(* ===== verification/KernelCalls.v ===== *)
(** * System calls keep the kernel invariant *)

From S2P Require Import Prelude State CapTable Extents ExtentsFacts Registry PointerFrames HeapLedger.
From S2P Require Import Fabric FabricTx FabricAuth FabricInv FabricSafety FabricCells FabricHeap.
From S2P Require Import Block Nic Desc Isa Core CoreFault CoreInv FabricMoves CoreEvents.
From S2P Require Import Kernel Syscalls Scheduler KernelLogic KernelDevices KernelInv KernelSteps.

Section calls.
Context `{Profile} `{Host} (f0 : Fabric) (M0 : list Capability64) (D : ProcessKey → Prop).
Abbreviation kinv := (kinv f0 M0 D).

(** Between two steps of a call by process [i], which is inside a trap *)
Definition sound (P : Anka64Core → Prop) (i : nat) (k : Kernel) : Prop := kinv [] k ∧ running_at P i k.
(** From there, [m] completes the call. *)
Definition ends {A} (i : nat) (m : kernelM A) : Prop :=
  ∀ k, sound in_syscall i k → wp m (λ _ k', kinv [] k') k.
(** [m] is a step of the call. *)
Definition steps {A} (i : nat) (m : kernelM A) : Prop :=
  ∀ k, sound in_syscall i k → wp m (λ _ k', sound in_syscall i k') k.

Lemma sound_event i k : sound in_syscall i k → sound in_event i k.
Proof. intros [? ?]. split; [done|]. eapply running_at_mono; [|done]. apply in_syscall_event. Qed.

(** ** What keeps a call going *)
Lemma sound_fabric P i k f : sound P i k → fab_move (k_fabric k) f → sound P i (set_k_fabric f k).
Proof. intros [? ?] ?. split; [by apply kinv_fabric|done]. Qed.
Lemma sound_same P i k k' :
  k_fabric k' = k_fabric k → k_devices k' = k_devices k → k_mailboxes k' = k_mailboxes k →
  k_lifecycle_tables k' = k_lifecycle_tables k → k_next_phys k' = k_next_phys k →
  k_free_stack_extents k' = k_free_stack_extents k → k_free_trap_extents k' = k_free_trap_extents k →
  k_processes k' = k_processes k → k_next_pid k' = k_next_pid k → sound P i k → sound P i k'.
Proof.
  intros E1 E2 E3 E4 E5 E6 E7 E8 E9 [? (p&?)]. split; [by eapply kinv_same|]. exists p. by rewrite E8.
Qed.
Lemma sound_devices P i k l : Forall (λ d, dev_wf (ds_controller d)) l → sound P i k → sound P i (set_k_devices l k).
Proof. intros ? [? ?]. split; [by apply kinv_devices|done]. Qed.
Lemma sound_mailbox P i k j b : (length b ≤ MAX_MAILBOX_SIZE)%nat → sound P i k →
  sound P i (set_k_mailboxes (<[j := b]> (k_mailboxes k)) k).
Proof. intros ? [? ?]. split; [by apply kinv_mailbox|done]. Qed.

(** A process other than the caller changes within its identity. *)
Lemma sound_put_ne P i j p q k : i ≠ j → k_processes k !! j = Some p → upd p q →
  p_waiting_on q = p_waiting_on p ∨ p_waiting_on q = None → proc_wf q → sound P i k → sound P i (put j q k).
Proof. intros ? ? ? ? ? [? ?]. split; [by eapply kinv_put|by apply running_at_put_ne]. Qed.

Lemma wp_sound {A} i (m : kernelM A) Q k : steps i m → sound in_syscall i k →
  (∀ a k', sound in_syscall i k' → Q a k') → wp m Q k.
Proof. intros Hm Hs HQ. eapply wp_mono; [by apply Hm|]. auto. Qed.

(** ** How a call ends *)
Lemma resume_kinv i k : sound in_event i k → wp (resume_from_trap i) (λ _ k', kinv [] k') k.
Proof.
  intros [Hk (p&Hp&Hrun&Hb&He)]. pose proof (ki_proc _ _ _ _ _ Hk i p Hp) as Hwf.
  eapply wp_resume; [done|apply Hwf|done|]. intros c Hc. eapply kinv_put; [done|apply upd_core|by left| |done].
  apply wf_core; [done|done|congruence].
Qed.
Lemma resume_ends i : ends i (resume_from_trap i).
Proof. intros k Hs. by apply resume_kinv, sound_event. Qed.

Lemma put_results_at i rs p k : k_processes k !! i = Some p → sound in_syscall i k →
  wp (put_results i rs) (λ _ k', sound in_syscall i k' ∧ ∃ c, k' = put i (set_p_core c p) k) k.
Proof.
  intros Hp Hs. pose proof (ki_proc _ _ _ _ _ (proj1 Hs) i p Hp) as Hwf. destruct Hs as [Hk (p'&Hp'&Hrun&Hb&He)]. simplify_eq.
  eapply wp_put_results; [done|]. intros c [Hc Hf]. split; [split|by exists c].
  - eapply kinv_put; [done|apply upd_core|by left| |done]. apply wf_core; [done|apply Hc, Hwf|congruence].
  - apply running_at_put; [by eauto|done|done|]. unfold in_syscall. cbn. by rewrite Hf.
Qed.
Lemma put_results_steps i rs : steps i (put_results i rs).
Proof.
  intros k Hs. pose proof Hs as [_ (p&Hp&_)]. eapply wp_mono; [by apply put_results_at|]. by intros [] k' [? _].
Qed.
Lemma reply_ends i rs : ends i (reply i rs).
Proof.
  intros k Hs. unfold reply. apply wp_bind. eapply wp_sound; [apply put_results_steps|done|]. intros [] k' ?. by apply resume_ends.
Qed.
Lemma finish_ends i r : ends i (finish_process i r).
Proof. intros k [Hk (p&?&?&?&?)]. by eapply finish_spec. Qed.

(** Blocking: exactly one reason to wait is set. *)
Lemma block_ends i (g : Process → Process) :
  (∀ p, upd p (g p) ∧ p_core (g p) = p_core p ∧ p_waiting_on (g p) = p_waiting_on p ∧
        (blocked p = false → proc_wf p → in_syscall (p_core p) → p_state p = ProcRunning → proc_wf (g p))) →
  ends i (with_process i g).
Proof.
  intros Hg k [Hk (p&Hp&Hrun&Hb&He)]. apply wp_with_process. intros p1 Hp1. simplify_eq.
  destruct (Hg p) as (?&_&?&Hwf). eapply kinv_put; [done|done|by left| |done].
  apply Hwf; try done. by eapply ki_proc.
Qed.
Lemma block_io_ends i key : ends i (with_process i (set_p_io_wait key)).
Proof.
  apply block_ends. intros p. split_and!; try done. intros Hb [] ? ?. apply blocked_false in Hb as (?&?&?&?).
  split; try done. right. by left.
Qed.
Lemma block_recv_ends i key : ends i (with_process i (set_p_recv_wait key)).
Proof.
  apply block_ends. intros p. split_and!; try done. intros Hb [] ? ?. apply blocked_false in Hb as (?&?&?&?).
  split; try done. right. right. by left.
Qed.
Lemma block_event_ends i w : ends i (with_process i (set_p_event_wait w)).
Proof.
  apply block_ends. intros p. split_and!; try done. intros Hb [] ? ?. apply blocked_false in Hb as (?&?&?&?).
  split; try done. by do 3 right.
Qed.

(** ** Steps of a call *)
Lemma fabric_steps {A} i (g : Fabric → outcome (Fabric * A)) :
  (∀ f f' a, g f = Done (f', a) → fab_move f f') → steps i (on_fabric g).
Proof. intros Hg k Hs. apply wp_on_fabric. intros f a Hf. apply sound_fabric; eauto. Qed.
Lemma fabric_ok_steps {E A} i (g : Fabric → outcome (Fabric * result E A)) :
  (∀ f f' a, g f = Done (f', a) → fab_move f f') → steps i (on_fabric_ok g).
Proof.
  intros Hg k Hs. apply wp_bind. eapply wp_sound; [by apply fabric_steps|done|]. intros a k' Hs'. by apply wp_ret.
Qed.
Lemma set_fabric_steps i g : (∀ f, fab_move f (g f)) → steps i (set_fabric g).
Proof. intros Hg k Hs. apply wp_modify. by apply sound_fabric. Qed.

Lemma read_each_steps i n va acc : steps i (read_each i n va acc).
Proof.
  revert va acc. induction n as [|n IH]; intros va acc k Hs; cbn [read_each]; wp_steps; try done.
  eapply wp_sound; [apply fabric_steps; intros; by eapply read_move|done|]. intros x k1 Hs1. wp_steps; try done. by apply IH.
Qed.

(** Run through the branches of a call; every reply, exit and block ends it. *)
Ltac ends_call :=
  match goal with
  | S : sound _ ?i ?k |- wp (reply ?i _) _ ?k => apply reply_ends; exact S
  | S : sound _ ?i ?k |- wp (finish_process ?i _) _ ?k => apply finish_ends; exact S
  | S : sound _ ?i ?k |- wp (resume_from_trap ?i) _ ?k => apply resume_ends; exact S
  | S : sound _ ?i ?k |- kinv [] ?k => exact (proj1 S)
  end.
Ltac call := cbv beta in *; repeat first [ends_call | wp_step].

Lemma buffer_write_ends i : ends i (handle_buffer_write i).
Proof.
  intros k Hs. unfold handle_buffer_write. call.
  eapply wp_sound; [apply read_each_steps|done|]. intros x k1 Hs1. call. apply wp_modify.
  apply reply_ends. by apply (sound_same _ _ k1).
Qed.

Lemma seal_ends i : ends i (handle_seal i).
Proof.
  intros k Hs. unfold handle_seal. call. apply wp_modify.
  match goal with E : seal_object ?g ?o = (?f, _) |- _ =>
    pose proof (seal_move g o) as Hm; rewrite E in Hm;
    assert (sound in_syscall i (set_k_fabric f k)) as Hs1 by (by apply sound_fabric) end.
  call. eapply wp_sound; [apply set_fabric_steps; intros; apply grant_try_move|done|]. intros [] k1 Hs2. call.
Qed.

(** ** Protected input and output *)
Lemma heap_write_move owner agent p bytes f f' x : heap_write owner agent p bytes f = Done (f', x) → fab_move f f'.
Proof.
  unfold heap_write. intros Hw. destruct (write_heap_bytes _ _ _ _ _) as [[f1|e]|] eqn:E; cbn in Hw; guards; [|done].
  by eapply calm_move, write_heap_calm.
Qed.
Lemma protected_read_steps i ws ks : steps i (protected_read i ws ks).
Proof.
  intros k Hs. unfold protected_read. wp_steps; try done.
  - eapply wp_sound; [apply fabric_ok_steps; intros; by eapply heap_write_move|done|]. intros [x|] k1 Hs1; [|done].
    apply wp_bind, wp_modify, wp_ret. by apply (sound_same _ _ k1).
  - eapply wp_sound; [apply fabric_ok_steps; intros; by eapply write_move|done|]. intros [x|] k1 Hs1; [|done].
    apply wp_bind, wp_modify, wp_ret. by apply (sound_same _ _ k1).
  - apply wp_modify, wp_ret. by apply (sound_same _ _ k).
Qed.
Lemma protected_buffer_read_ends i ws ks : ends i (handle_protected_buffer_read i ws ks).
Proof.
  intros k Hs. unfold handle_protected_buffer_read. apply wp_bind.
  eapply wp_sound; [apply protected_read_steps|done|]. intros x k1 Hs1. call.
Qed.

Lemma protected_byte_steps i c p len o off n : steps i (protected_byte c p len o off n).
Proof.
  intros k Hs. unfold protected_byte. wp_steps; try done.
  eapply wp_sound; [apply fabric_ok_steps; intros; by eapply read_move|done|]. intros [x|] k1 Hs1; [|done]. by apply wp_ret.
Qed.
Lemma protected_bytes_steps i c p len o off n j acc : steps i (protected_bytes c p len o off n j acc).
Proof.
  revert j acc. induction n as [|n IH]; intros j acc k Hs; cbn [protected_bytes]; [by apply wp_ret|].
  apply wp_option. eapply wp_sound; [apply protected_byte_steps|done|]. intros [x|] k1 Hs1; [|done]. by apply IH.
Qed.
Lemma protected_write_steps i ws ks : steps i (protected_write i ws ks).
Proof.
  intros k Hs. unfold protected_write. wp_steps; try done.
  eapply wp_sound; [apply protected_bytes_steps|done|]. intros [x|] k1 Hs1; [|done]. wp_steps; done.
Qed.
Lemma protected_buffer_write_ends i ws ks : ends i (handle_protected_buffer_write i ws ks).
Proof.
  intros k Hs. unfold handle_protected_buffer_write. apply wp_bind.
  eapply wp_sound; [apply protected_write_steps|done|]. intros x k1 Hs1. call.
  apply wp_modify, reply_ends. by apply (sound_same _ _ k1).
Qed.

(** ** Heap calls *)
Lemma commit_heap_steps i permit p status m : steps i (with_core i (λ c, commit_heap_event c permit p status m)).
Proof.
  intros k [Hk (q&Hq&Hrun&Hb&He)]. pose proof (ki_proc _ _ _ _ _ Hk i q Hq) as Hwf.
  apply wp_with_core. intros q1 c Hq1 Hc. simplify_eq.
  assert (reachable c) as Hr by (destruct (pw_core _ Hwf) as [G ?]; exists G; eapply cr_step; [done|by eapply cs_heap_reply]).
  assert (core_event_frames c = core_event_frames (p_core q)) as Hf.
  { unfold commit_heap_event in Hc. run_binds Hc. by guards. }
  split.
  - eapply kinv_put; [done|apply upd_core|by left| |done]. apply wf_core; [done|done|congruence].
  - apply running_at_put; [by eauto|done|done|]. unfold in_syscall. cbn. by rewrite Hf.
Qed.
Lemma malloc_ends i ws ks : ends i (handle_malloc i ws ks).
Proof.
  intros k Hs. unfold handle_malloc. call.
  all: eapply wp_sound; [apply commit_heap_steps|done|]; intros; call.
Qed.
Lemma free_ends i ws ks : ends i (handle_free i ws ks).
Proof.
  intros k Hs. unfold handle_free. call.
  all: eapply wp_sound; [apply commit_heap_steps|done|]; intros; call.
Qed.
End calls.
....
(Task item) Taking the line with "eapply wp_resume; [done|apply" as the first and the line with "Lemma block_ends i" as the last, retype that stretch of the data above exactly, with no other lines.

(Written answer)
  eapply wp_resume; [done|apply Hwf|done|]. intros c Hc. eapply kinv_put; [done|apply upd_core|by left| |done].
  apply wf_core; [done|done|congruence].
Qed.
Lemma resume_ends i : ends i (resume_from_trap i).
Proof. intros k Hs. by apply resume_kinv, sound_event. Qed.

Lemma put_results_at i rs p k : k_processes k !! i = Some p → sound in_syscall i k →
  wp (put_results i rs) (λ _ k', sound in_syscall i k' ∧ ∃ c, k' = put i (set_p_core c p) k) k.
Proof.
  intros Hp Hs. pose proof (ki_proc _ _ _ _ _ (proj1 Hs) i p Hp) as Hwf. destruct Hs as [Hk (p'&Hp'&Hrun&Hb&He)]. simplify_eq.
  eapply wp_put_results; [done|]. intros c [Hc Hf]. split; [split|by exists c].
  - eapply kinv_put; [done|apply upd_core|by left| |done]. apply wf_core; [done|apply Hc, Hwf|congruence].
  - apply running_at_put; [by eauto|done|done|]. unfold in_syscall. cbn. by rewrite Hf.
Qed.
Lemma put_results_steps i rs : steps i (put_results i rs).
Proof.
  intros k Hs. pose proof Hs as [_ (p&Hp&_)]. eapply wp_mono; [by apply put_results_at|]. by intros [] k' [? _].
Qed.
Lemma reply_ends i rs : ends i (reply i rs).
Proof.
  intros k Hs. unfold reply. apply wp_bind. eapply wp_sound; [apply put_results_steps|done|]. intros [] k' ?. by apply resume_ends.
Qed.
Lemma finish_ends i r : ends i (finish_process i r).
Proof. intros k [Hk (p&?&?&?&?)]. by eapply finish_spec. Qed.

(** Blocking: exactly one reason to wait is set. *)
Lemma block_ends i (g : Process → Process) :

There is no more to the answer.